The motor protein kinesin is a heterotetramer composed of two heavy chains of similar to 120 kDa and two light chains of similar to 65 kDa protein. Kinesin motor activity is dependent on the presence of ATP and microtubules. The kinesin light chain-binding site in human kinesin heavy chain was determined by reconstituting in vitro a complex of recombinant heavy and light chains. The proteins expressed in bacteria included oligohistidine-tagged fragments of human ubiquitous kinesin heavy chain, spanning most of the stalk and all of the tail domain (amino acids 555-963); and untagged, essentially full-length human kinesin light chain (4-569) along with N-terminal (4-363) and C-terminal (364-569) light chain fragments. Heavy chain fragments were attached to Ni2+-charged beads and incubated with untagged light chain fragments. Analysis of eluted complexes by SDS-PAGE and immunoblotting mapped the light chain-binding site in heavy chain to amino acids 771-813, a region close to the C-terminal end of the heavy chain stalk domain. In addition, only the full-length and N-terminal kinesin light chain fragments bound to this heavy chain region.
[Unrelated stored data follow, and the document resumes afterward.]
(* ===== verification/Uri.v ===== *)
(** * Uri: [encodeURIComponent]

    [ProjectCard.tsx] line 15 builds the placeholder image of a project
    without an image from [encodeURIComponent(project.title)].  The
    function is the host's (ECMA-262, section 19.2.6.5, [Encode]): every
    code unit outside [A-Z a-z 0-9 - _ . ! ~ * ' ( )] is replaced by the
    UTF-8 bytes of its code point, each written [%XX] with upper-case hex
    digits; a surrogate pair is one code point; a lone surrogate throws a
    [URIError].  It is modelled here from the standard, with
    [decodeURIComponent] ([Decode]) as its inverse: [unpct] reads the
    escapes into bytes, [utf8_decode] turns bytes into code points and
    code points into UTF-16 code units.  The round trip
    [decode_encode] is proved for every string of code units. *)

From stdpp Require Import base list.
From Stdlib Require Import ZArith Lia.
From S2P Require Import Prelude JsValue.

(** ** Encoding *)

(** [uriMark] *)
Definition uri_mark : list Z := [45; 95; 46; 33; 126; 42; 39; 40; 41].

(** [uriAlpha], [DecimalDigit] and [uriMark]: left as they are. *)
Definition uri_unescaped (c : Z) : bool :=
  ((65 <=? c) && (c <=? 90)) || ((97 <=? c) && (c <=? 122)) ||
  ((48 <=? c) && (c <=? 57)) || existsb (Z.eqb c) uri_mark.

Definition is_high (c : Z) : bool := (55296 <=? c) && (c <=? 56319).
Definition is_low (c : Z) : bool := (56320 <=? c) && (c <=? 57343).

(** The code point of a surrogate pair. *)
Definition pair_cp (hi lo : Z) : Z := (hi - 55296) * 1024 + (lo - 56320) + 65536.

(** The UTF-8 bytes of a code point. *)
Definition utf8 (cp : Z) : list Z :=
  if cp <? 128 then [cp]
  else if cp <? 2048 then [192 + cp / 64; 128 + cp mod 64]
  else if cp <? 65536 then [224 + cp / 64 / 64; 128 + (cp / 64) mod 64; 128 + cp mod 64]
  else [240 + cp / 64 / 64 / 64; 128 + (cp / 64 / 64) mod 64; 128 + (cp / 64) mod 64;
        128 + cp mod 64].

Definition hex_upper (d : Z) : Z := if d <? 10 then 48 + d else 55 + d.

(** [%XX] *)
Definition pct (b : Z) : jsstr := [37; hex_upper (b / 16); hex_upper (b mod 16)].

Definition uri_error : jsstr := js "URI malformed".

Fixpoint encodeURIComponent (s : jsstr) : exc jsstr :=
  match s with
  | [] => Ok []
  | c :: r =>
      if uri_unescaped c then r' ← encodeURIComponent r; Ok (c :: r')
      else if is_low c then Throw uri_error
      else if is_high c then
        match r with
        | d :: r2 =>
            if is_low d then r' ← encodeURIComponent r2; Ok (flat_map pct (utf8 (pair_cp c d)) ++ r')
            else Throw uri_error
        | [] => Throw uri_error
        end
      else r' ← encodeURIComponent r; Ok (flat_map pct (utf8 c) ++ r')
  end.

(** ** Decoding *)

Inductive token := Raw (c : Z) | Byte (b : Z).

Definition unhex (h : Z) : option Z :=
  if (48 <=? h) && (h <=? 57) then Some (h - 48)
  else if (65 <=? h) && (h <=? 70) then Some (h - 55)
  else if (97 <=? h) && (h <=? 102) then Some (h - 87)
  else None.

Definition byte_of (h1 h2 : Z) : option Z := a ← unhex h1; b ← unhex h2; Some (16 * a + b).

(** The escapes of a string as bytes, the other code units as they are. *)
Fixpoint unpct (s : jsstr) : option (list token) :=
  match s with
  | [] => Some []
  | c :: r =>
      if c =? 37 then
        match r with
        | h1 :: h2 :: r' => b ← byte_of h1 h2; ts ← unpct r'; Some (Byte b :: ts)
        | _ => None
        end
      else if uri_unescaped c then ts ← unpct r; Some (Raw c :: ts)
      else None
  end.

Definition cont (b : Z) : bool := (128 <=? b) && (b <? 192).

(** A code point as UTF-16 code units. *)
Definition utf16 (cp : Z) : jsstr :=
  if cp <? 65536 then [cp] else [55296 + (cp - 65536) / 1024; 56320 + (cp - 65536) mod 1024].

Fixpoint utf8_decode (ts : list token) : option jsstr :=
  match ts with
  | [] => Some []
  | Raw c :: ts' => r ← utf8_decode ts'; Some (c :: r)
  | Byte b1 :: ts' =>
      if b1 <? 128 then r ← utf8_decode ts'; Some (b1 :: r)
      else if (192 <=? b1) && (b1 <? 224) then
        match ts' with
        | Byte b2 :: ts2 =>
            if cont b2 then r ← utf8_decode ts2; Some (utf16 ((b1 - 192) * 64 + (b2 - 128)) ++ r)
            else None
        | _ => None
        end
      else if (224 <=? b1) && (b1 <? 240) then
        match ts' with
        | Byte b2 :: Byte b3 :: ts3 =>
            if cont b2 && cont b3 then
              r ← utf8_decode ts3;
              Some (utf16 ((b1 - 224) * 4096 + (b2 - 128) * 64 + (b3 - 128)) ++ r)
            else None
        | _ => None
        end
      else if (240 <=? b1) && (b1 <? 248) then
        match ts' with
        | Byte b2 :: Byte b3 :: Byte b4 :: ts4 =>
            if cont b2 && cont b3 && cont b4 then
              r ← utf8_decode ts4;
              Some (utf16 ((b1 - 240) * 262144 + (b2 - 128) * 4096 + (b3 - 128) * 64 + (b4 - 128)) ++ r)
            else None
        | _ => None
        end
      else None
  end.

Definition decodeURIComponent (s : jsstr) : option jsstr := ts ← unpct s; utf8_decode ts.

(** ** The round trip *)

Definition unit_range (c : Z) : Prop := 0 <= c < 65536.
Definition byte_range (b : Z) : Prop := 0 <= b < 256.

#[global] Instance unit_range_dec c : Decision (unit_range c).
Proof. unfold unit_range. apply _. Defined.

(** The facts [lia] needs about [x / 64] and [x mod 64]. *)
Ltac div64 x := pose proof (Z.div_mod x 64 ltac:(lia)); pose proof (Z.mod_pos_bound x 64 ltac:(lia)).

Lemma unhex_hex_upper d : 0 <= d < 16 -> unhex (hex_upper d) = Some d.
Proof. intros Hd. unfold unhex, hex_upper. repeat decide_Z_test; f_equal; lia. Qed.

Lemma byte_of_pct b : byte_range b -> byte_of (hex_upper (b / 16)) (hex_upper (b mod 16)) = Some b.
Proof.
  intros Hb. unfold byte_range in Hb. unfold byte_of.
  pose proof (Z.div_mod b 16 ltac:(lia)). pose proof (Z.mod_pos_bound b 16 ltac:(lia)).
  rewrite !unhex_hex_upper by lia. cbn. f_equal. lia.
Qed.

Lemma unpct_pct bs rest :
  Forall byte_range bs ->
  unpct (flat_map pct bs ++ rest) = ts ← unpct rest; Some (map Byte bs ++ ts).
Proof.
  induction 1 as [|b bs Hb _ IH]; cbn; [by destruct (unpct rest)|].
  rewrite byte_of_pct by done. cbn. rewrite IH. by destruct (unpct rest).
Qed.

Lemma utf8_range cp : 0 <= cp < 1114112 -> Forall byte_range (utf8 cp).
Proof.
  intros Hc. unfold utf8, byte_range.
  div64 cp. div64 (cp / 64). div64 (cp / 64 / 64).
  repeat decide_Z_test; repeat constructor; lia.
Qed.

(** Decoding the bytes of a code point gives its UTF-16 code units. *)
Lemma utf8_decode_utf8 cp ts :
  0 <= cp < 1114112 ->
  utf8_decode (map Byte (utf8 cp) ++ ts) = r ← utf8_decode ts; Some (utf16 cp ++ r).
Proof.
  intros Hc. unfold utf8, cont.
  div64 cp. div64 (cp / 64). div64 (cp / 64 / 64).
  repeat (decide_Z_test; cbn [map app utf8_decode andb]);
    repeat match goal with
    | |- context [utf16 ?x] =>
        tryif unify x cp then fail else replace x with cp by lia
    end;
    unfold cont, utf16; repeat (decide_Z_test; cbn [andb]); done.
Qed.

Lemma utf16_unit c : 0 <= c < 65536 -> utf16 c = [c].
Proof. intros Hc. unfold utf16. by decide_Z_test. Qed.

Lemma utf16_pair c d : is_high c = true -> is_low d = true -> utf16 (pair_cp c d) = [c; d].
Proof.
  unfold is_high, is_low, utf16, pair_cp. rewrite !andb_true_iff, !Z.leb_le. intros Hc Hd.
  pose proof (Z.div_mod ((c - 55296) * 1024 + (d - 56320) + 65536 - 65536) 1024 ltac:(lia)).
  pose proof (Z.mod_pos_bound ((c - 55296) * 1024 + (d - 56320) + 65536 - 65536) 1024 ltac:(lia)).
  decide_Z_test. repeat f_equal; lia.
Qed.

Lemma unescaped_not_pct c : uri_unescaped c = true -> (c =? 37) = false.
Proof.
  unfold uri_unescaped, uri_mark. cbn [existsb]. intros Hc. apply Z.eqb_neq. intros ->. done.
Qed.

(** The escapes of an encoding read back as the tokens that decode to the
    string. *)
Lemma encode_tokens n s e :
  (length s <= n)%nat -> Forall unit_range s -> encodeURIComponent s = Ok e ->
  exists ts, unpct e = Some ts /\ utf8_decode ts = Some s.
Proof.
  revert s e. induction n as [|n IH]; intros s e Hn Hs He.
  { destruct s; [|cbn in Hn; lia]. cbn in He. simplify_eq. by exists []. }
  destruct s as [|c r]; [cbn in He; simplify_eq; by exists []|].
  cbn [length] in Hn. inversion Hs as [|? ? Hc Hr]; subst. unfold unit_range in Hc.
  cbn [encodeURIComponent] in He.
  destruct (uri_unescaped c) eqn:Eu; [|destruct (is_low c) eqn:El; [done|]].
  - destruct (encodeURIComponent r) as [r'|] eqn:Er; cbn in He; simplify_eq.
    destruct (IH r r' ltac:(lia) Hr Er) as (ts & Hts & Hd).
    exists (Raw c :: ts). cbn. rewrite unescaped_not_pct, Eu, Hts by done. cbn. by rewrite Hd.
  - destruct (is_high c) eqn:Eh.
    + destruct r as [|d r2]; [done|]. inversion Hr as [|? ? Hd0 Hr2]; subst.
      destruct (is_low d) eqn:Eld; [|done].
      destruct (encodeURIComponent r2) as [r'|] eqn:Er; cbn in He; simplify_eq.
      destruct (IH r2 r' ltac:(cbn in Hn; lia) Hr2 Er) as (ts & Hts & Hd).
      assert (Hcp : 0 <= pair_cp c d < 1114112).
      { unfold pair_cp, is_high, is_low in *. rewrite !andb_true_iff, !Z.leb_le in *. lia. }
      exists (map Byte (utf8 (pair_cp c d)) ++ ts).
      rewrite unpct_pct, Hts by (by apply utf8_range). split; [done|].
      rewrite utf8_decode_utf8, Hd by done. cbn. by rewrite utf16_pair.
    + destruct (encodeURIComponent r) as [r'|] eqn:Er; cbn in He; simplify_eq.
      destruct (IH r r' ltac:(lia) Hr Er) as (ts & Hts & Hd).
      exists (map Byte (utf8 c) ++ ts).
      rewrite unpct_pct, Hts by (apply utf8_range; lia). split; [done|].
      rewrite utf8_decode_utf8, Hd by lia. cbn. by rewrite utf16_unit.
Qed.

Lemma decode_encode s e :
  Forall unit_range s -> encodeURIComponent s = Ok e -> decodeURIComponent e = Some s.
Proof.
  intros Hs He. destruct (encode_tokens (length s) s e ltac:(lia) Hs He) as (ts & Hts & Hd).
  unfold decodeURIComponent. by rewrite Hts.
Qed.

(** ** When it throws *)

(** Well-formed UTF-16: every surrogate is part of a pair. *)
Fixpoint wf_utf16 (s : jsstr) : bool :=
  match s with
  | [] => true
  | c :: r =>
      if is_low c then false
      else if is_high c then
        match r with d :: r2 => is_low d && wf_utf16 r2 | [] => false end
      else wf_utf16 r
  end.

Lemma unescaped_not_surrogate c : uri_unescaped c = true -> is_low c = false /\ is_high c = false.
Proof.
  unfold uri_unescaped, uri_mark, is_low, is_high. cbn [existsb].
  rewrite !orb_true_iff, !andb_true_iff, !Z.leb_le, !Z.eqb_eq. intros Hc.
  split; apply not_true_is_false; rewrite andb_true_iff, !Z.leb_le; lia.
Qed.

(** [encodeURIComponent] returns exactly on well-formed strings and
    throws [URIError: URI malformed] on the others. *)
Lemma encode_ok_iff n s :
  (length s <= n)%nat ->
  (exists e, encodeURIComponent s = Ok e) <-> wf_utf16 s = true.
Proof.
  revert s. induction n as [|n IH]; intros s Hn.
  { destruct s; [|cbn in Hn; lia]. cbn. split; eauto. }
  destruct s as [|c r]; [cbn; split; eauto|]. cbn [length] in Hn.
  cbn [encodeURIComponent wf_utf16].
  destruct (uri_unescaped c) eqn:Eu.
  - destruct (unescaped_not_surrogate c Eu) as [-> ->]. rewrite <- (IH r) by lia.
    destruct (encodeURIComponent r); cbn; split; intros [? ?]; simplify_eq; eauto.
  - destruct (is_low c); [split; [intros [? ?] | intros ?]; discriminate|].
    destruct (is_high c).
    + destruct r as [|d r2]; [split; [intros [? ?] | intros ?]; discriminate|]. cbn [length] in Hn.
      destruct (is_low d); cbn; [|split; [intros [? ?] | intros ?]; discriminate].
      rewrite <- (IH r2) by lia.
      destruct (encodeURIComponent r2); cbn; split; intros [? ?]; simplify_eq; eauto.
    + rewrite <- (IH r) by lia.
      destruct (encodeURIComponent r); cbn; split; intros [? ?]; simplify_eq; eauto.
Qed.

(** The only exception [encodeURIComponent] throws is [URIError]. *)
Lemma encode_throw n s e :
  (length s <= n)%nat -> encodeURIComponent s = Throw e -> e = uri_error.
Proof.
  revert s. induction n as [|n IH]; intros s Hn He.
  { destruct s; [done|cbn in Hn; lia]. }
  destruct s as [|c r]; [done|]. cbn [length] in Hn. cbn [encodeURIComponent] in He.
  unfold mbind, exc_bind in He.
  repeat case_match; simplify_eq; try done; (eapply IH; [|eassumption]); cbn in Hn; lia.
Qed.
Within this heavy chain region are four highly conserved contiguous heptad repeats (775-802) which are predicted to form a tight a-helical coiled-coil interaction with the heptad repeat-containing N-terminus of the light chain, in particular region 106-152 of human Light chain. This predicted hydrophobic, alpha-helical coiled-coil interaction is supported by both circular dichroism spectroscopy of the recombinant kinesin heavy chain fragment 771-963, which displays an a-helical content of 70%, and the resistance of the heavy/light chain interaction to high salt (0.5 M).